CDOs were considered low risk because a national decline in housing prices was calculated to be a "six sigma event." In other words, according to the math used in their creation, the sun was more likely to go nova than for there to be a national decline in housing prices. Of course, when you create a powerful incentive to generate risky mortgages you fundamentally alter the makeup of the housing market. This is the sort of externality that none of the CDO originators included in their model because if they had, they couldn't have sold them. And yeah - if there were a few million dollars worth of CDOs they would have been a cautionary tale. But there were two trillion dollars' worth.

And there are three trillion dollars worth of ETFs.

It's worth noting that Michael Burry was diagnosed with Aspberger's shortly after he made all his money. It made sense to him - he'd never liked people, he'd never understood them, and he had a challenge communicating with everyone. This probably gives him an advantage in cutting through bullshit narratives - the collective wisdom is much less available to him simply because he doesn't plug into the zeitgeist the same way.

The zeitgeist is that ETFs and stocks are interchangeable (with ETFs being objectively better). The reality is that ETFs are pretending to be stocks and as soon as the situation is stressed, there's no reason to believe they'll behave like stocks. In fact, there's every reason to believe they'll behave like CDOs. They'll behave like short squeezes. They'll behave like a bunch of disparate equities that have no reason to be interlinked that are tragically interlinked nonetheless.

And that could get interesting.

Did I explain that adequately?

mk  ·  1682 days ago  ·  link  ·  

I believe so. My understanding is that in ETF rebalancing equities that are part of the basket are treated like nothing but paper, mindlessly bought, mindlessly sold. Unlike a mutual fund, there is no one worried about the value of the ETF. And when lots of ETFs need to do the same thing with the same stock, it could be really good or really bad for the stock.

    The same mindless mechanism that gave them life will kill them off.

What I meant, is that the same mindless ETF inclusion that gave life to equities will remove it.

kleinbl00  ·  1682 days ago  ·  link  ·  

    My understanding is that in ETF rebalancing equities that are part of the basket are treated like nothing but paper, mindlessly bought, mindlessly sold.

They're matching a number. That number is unrelated to their profit. Where they profit is in, for example, buying 1000 shares of XYZ for $4.13 instead of $4.14. The 1000 shares are gonna be bought by the end of the day. If they can buy 2000 shares for $4.13 and sell 1000 of them for $4.15, they will have made $10 in keeping XYZ at 1000 shares.

    Unlike a mutual fund, there is no one worried about the value of the ETF.

The value of the ETF is not their responsibility. The ETF matching the terms of the prospectus is their responsibility. In order to do that, they exercise whatever trades, purchases and sales they set forth in the prospectus which, from our LACK example means repos, junk bonds, whatever. And again - if LACK is worth $4 on Thursday and $5 on Friday, they've got to come up with a way to grow their fund by 25% by Friday. However they want to. By whatever means necessary.
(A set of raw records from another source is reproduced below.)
(* ===== verification/Accounting.v ===== *)
(** * Positions and the account (src/internal/accounting)

    The netting position, its exact-integer helpers (math.go, position.go) and
    the account that owns the position book (account.go).  A method that
    mutates its receiver is an [eff] computation: what it leaves behind on an
    error path is part of the model.  [Account.bus] is the list of account
    states published so far, or [None] when no bus is attached. *)

From stdpp Require Import gmap strings list sorting.
From S2P Require Import Prelude Fixed Money Domain.
Set Default Goal Selector "!".
#[local] Open Scope Z_scope.

(** ** math.go *)

Definition sameSign (a b : Qty) : bool :=
  if (a =? 0) || (b =? 0) then a =? b else Bool.eqb (0 <? a) (0 <? b).

Definition absQty (q : Qty) : Z := if q <? 0 then ⊖ q else q.
Definition absQtyVal (q : Qty) : Qty := if q <? 0 then ⊖ q else q.

Definition roundHalfEvenDivInt (v d : Z) : Z :=
  if d =? 0 then 0
  else
    let neg := v <? 0 in
    let v := if neg then ⊖ v else v in
    let q := v ⊘ d in
    let r := v ⊙ d in
    let twice := r ⊗ 2 in
    let q := if d <? twice then q ⊕ 1
             else if twice =? d then (if negb (q ⊙ 2 =? 0) then q ⊕ 1 else q)
             else q in
    if neg then ⊖ q else q.

Definition roundMoneyToCents (m : Money) : Money := roundHalfEvenDivInt m 100 ⊗ 100.

(** The [big.Int] intermediates are exact; [Int64] keeps the low 64 bits. *)
Definition mulDivRoundHalfEven (v num den : Z) : Z :=
  if (den =? 0) || (num =? 0) then 0
  else
    let prod := v * num in
    let neg := prod <? 0 in
    let prod := Z.abs prod in
    let q := Z.quot prod den in
    let r := Z.rem prod den in
    let twice := Z.shiftl r 1 in
    let q := if den <? twice then q + 1
             else if twice =? den then (if Z.testbit q 0 then q + 1 else q)
             else q in
    wrap64 (if neg then - q else q).

(** ** position.go *)

Record Position : Set := mkPosition {
  p_strategyID : string;
  p_symbol : string;
  p_signedQty : Qty;
  p_entryNotional : Money;
  p_realized : Money;
  p_updatedAt : time
}.

Definition NewPosition (strategyID symbol : string) : Position :=
  mkPosition strategyID symbol 0 0 0 zeroTime.

Definition set_entryNotional (n : Money) (p : Position) : Position :=
  mkPosition (p_strategyID p) (p_symbol p) (p_signedQty p) n (p_realized p) (p_updatedAt p).
Definition set_realized (r : Money) (p : Position) : Position :=
  mkPosition (p_strategyID p) (p_symbol p) (p_signedQty p) (p_entryNotional p) r (p_updatedAt p).
Definition set_qty (q : Qty) (ts : time) (p : Position) : Position :=
  mkPosition (p_strategyID p) (p_symbol p) q (p_entryNotional p) (p_realized p) ts.

Definition Position_IsFlat (p : Position) : bool := p_signedQty p =? 0.

Definition AvgEntryPrice (p : Position) : Price :=
  if p_signedQty p =? 0 then 0
  else roundHalfEvenDivInt (p_entryNotional p) (absQty (p_signedQty p)).

Definition Position_Snapshot (p : Position) : PositionSnap :=
  mkPositionSnap (p_strategyID p) (p_symbol p) (p_signedQty p) (AvgEntryPrice p) (p_realized p) (p_updatedAt p).

Definition UnrealizedPnL (p : Position) (last : Price) : res Money :=
  if p_signedQty p =? 0 then Ok 0
  else
    mktValue <-? Price_MulQty last (p_signedQty p) ;;
    cost <-? (if p_signedQty p <? 0 then Money_Neg (p_entryNotional p) else Ok (p_entryNotional p)) ;;
    Money_Sub mktValue cost.

Record FillOutcome : Set := mkOutcome {
  RealizedDelta : Money;
  Opened : bool;
  Closed : bool;
  Changed : bool;
  Flipped : bool
}.

Definition openLeg (qty : Qty) (price : Price) : eff Position unit :=
  add <-! eff_lift (Price_MulQty price qty) ;;
  p <-! eff_get ;;
  n <-! eff_lift (Money_Add (p_entryNotional p) add) ;;
  eff_modify (set_entryNotional n).

Definition closeLeg (closeQty : Qty) (price : Price) (prevQty : Qty) : eff Position Money :=
  let prevAbs := absQty prevQty in
  let closeAbs := absQty closeQty in
  if closeAbs =? 0 then eff_ret 0
  else
    p <-! eff_get ;;
    let releasedCost := mulDivRoundHalfEven (p_entryNotional p) closeAbs prevAbs in
    proceeds <-! eff_lift (Price_MulQty price closeQty) ;;
    realizedFull <-! eff_lift (if 0 <? prevQty then Money_Sub proceeds releasedCost
                               else Money_Sub releasedCost proceeds) ;;
    let realized := roundMoneyToCents realizedFull in
    remaining <-! eff_lift (Money_Sub (p_entryNotional p) releasedCost) ;;
    let remaining := if closeAbs =? prevAbs then 0 else remaining in
    _ <-! eff_modify (set_entryNotional remaining) ;;
    acc <-! eff_lift (Money_Add (p_realized p) realized) ;;
    _ <-! eff_modify (set_realized acc) ;;
    eff_ret realized.

Definition fillDelta (f : Fill) : res Qty :=
  if String.eqb (f_Side f) OrderSideBuy then Ok (f_Qty f)
  else if String.eqb (f_Side f) OrderSideSell then Qty_Neg (f_Qty f)
  else Err ErrInvalidArgument.

Definition Position_ApplyFill (f : Fill) : eff Position FillOutcome :=
  if f_Qty f <=? 0 then eff_fail ErrInvalidArgument
  else
    delta <-! eff_lift (fillDelta f) ;;
    p <-! eff_get ;;
    let prevQty := p_signedQty p in
    newQty <-! eff_lift (Qty_Add prevQty delta) ;;
    out <-!
      (if prevQty =? 0 then
         _ <-! openLeg (f_Qty f) (f_Price f) ;;
         eff_ret (mkOutcome 0 true false false false)
       else if sameSign prevQty newQty && (absQty prevQty <? absQty newQty) then
         _ <-! openLeg (f_Qty f) (f_Price f) ;;
         eff_ret (mkOutcome 0 false false true false)
       else if sameSign prevQty newQty && negb (newQty =? 0) then
         realized <-! closeLeg (f_Qty f) (f_Price f) prevQty ;;
         eff_ret (mkOutcome realized false false true false)
       else if newQty =? 0 then
         realized <-! closeLeg (absQtyVal prevQty) (f_Price f) prevQty ;;
         eff_ret (mkOutcome realized false true false false)
       else
         realized <-! closeLeg (absQtyVal prevQty) (f_Price f) prevQty ;;
         _ <-! openLeg (absQtyVal newQty) (f_Price f) ;;
         eff_ret (mkOutcome realized true true false true)) ;;
    _ <-! eff_modify (set_qty newQty (f_TS f)) ;;
    eff_ret out.

(** ** account.go *)

Record AccountState : Set := mkAccountState {
  as_TS : time;
  as_Total : Money;
  as_Free : Money;
  as_Locked : Money;
  as_Realized : Money
}.

Record Account : Set := mkAccount {
  a_startingBalance : Money;
  a_realized : Money;
  a_positions : gmap StrategySymbol Position;
  a_lastPrice : gmap string Price;
  a_bus : option (list AccountState)
}.

Definition NewAccount (startingBalance : Money) (bus : option (list AccountState)) : Account :=
  mkAccount startingBalance 0 ∅ ∅ bus.

Definition set_acct_realized (r : Money) (a : Account) : Account :=
  mkAccount (a_startingBalance a) r (a_positions a) (a_lastPrice a) (a_bus a).
Definition set_position (key : StrategySymbol) (p : Position) (a : Account) : Account :=
  mkAccount (a_startingBalance a) (a_realized a) (<[key:=p]> (a_positions a)) (a_lastPrice a) (a_bus a).
Definition set_lastPrice (symbol : string) (px : Price) (a : Account) : Account :=
  mkAccount (a_startingBalance a) (a_realized a) (a_positions a) (<[symbol:=px]> (a_lastPrice a)) (a_bus a).
Definition publish (s : AccountState) (a : Account) : Account :=
  mkAccount (a_startingBalance a) (a_realized a) (a_positions a) (a_lastPrice a)
    (option_map (fun log => log ++ [s]) (a_bus a)).

Definition Cash (a : Account) : res Money := Money_Add (a_startingBalance a) (a_realized a).

Definition ObserveBar (bar : Bar) (a : Account) : Account := set_lastPrice (bar_Symbol bar) (bar_Close bar) a.

(** [position]: the entry for the key, created flat on first use. *)
Definition getPosition (strategyID symbol : string) : eff Account Position :=
  a <-! eff_get ;;
  match a_positions a !! (strategyID, symbol) with
  | Some p => eff_ret p
  | None =>
      let p := NewPosition strategyID symbol in
      _ <-! eff_modify (set_position (strategyID, symbol) p) ;;
      eff_ret p
  end.

Definition Account_Position (a : Account) (strategyID symbol : string) : option PositionSnap :=
  option_map Position_Snapshot (a_positions a !! (strategyID, symbol)).

Definition emitAccountState (ts : time) : eff Account unit :=
  a <-! eff_get ;;
  cash <-! eff_lift (Cash a) ;;
  eff_modify (publish (mkAccountState ts cash cash 0 (a_realized a))).

(** The [*Position] the map holds is mutated in place: the call on it writes
    back to the map, whether it succeeds or fails. *)
Definition onPosition {A} (key : StrategySymbol) (p : Position) (m : eff Position A) : eff Account A :=
  fun a => let '(p', r) := m p in (set_position key p' a, r).

Definition Account_ApplyFill (f : Fill) : eff Account (PositionSnap * FillOutcome) :=
  let key := (f_StrategyID f, f_Symbol f) in
  _ <-! eff_lift (Fill_Validate f) ;;
  pos <-! getPosition (f_StrategyID f) (f_Symbol f) ;;
  out <-! onPosition key pos (Position_ApplyFill f) ;;
  a <-! eff_get ;;
  _ <-! (if negb (RealizedDelta out =? 0) then
           acc <-! eff_lift (Money_Add (a_realized a) (RealizedDelta out)) ;;
           eff_modify (set_acct_realized acc)
         else eff_ret tt) ;;
  _ <-! eff_modify (set_lastPrice (f_Symbol f) (f_Price f)) ;;
  _ <-! emitAccountState (f_TS f) ;;
  a <-! eff_get ;;
  eff_ret (Position_Snapshot (default pos (a_positions a !! key)), out).

Definition EmitInitialState (ts : time) : eff Account unit := emitAccountState ts.

(** [sort.Slice] by strategy then symbol: the keys are distinct, so the order
    is total and the sorted slice is unique. *)
Definition keyLe (a b : StrategySymbol) : Prop :=
  (a.1 <> b.1 /\ String.le a.1 b.1) \/ (a.1 = b.1 /\ String.le a.2 b.2).

#[export] Instance keyLe_dec : RelDecision keyLe.
Proof. intros a b. unfold keyLe. apply _. Defined.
    And when lots of ETFs need to do the same thing with the same stock, it could be really good or really bad for the stock.

Precisely that. "I need to buy a thousand shares of GOOG because that's what balances the numbers and if the price is up 29%... uhhh..." "I need to sell a thousand shares of GOOG because that's what balances the numbers and if the price is down 50% we're selling because that's what the numbers want."

    What I meant, is that the same mindless ETF inclusion that gave life to equities will remove it.

The problem is that "remove" is likely an extremely gentle euphemism for certain possible scenarios.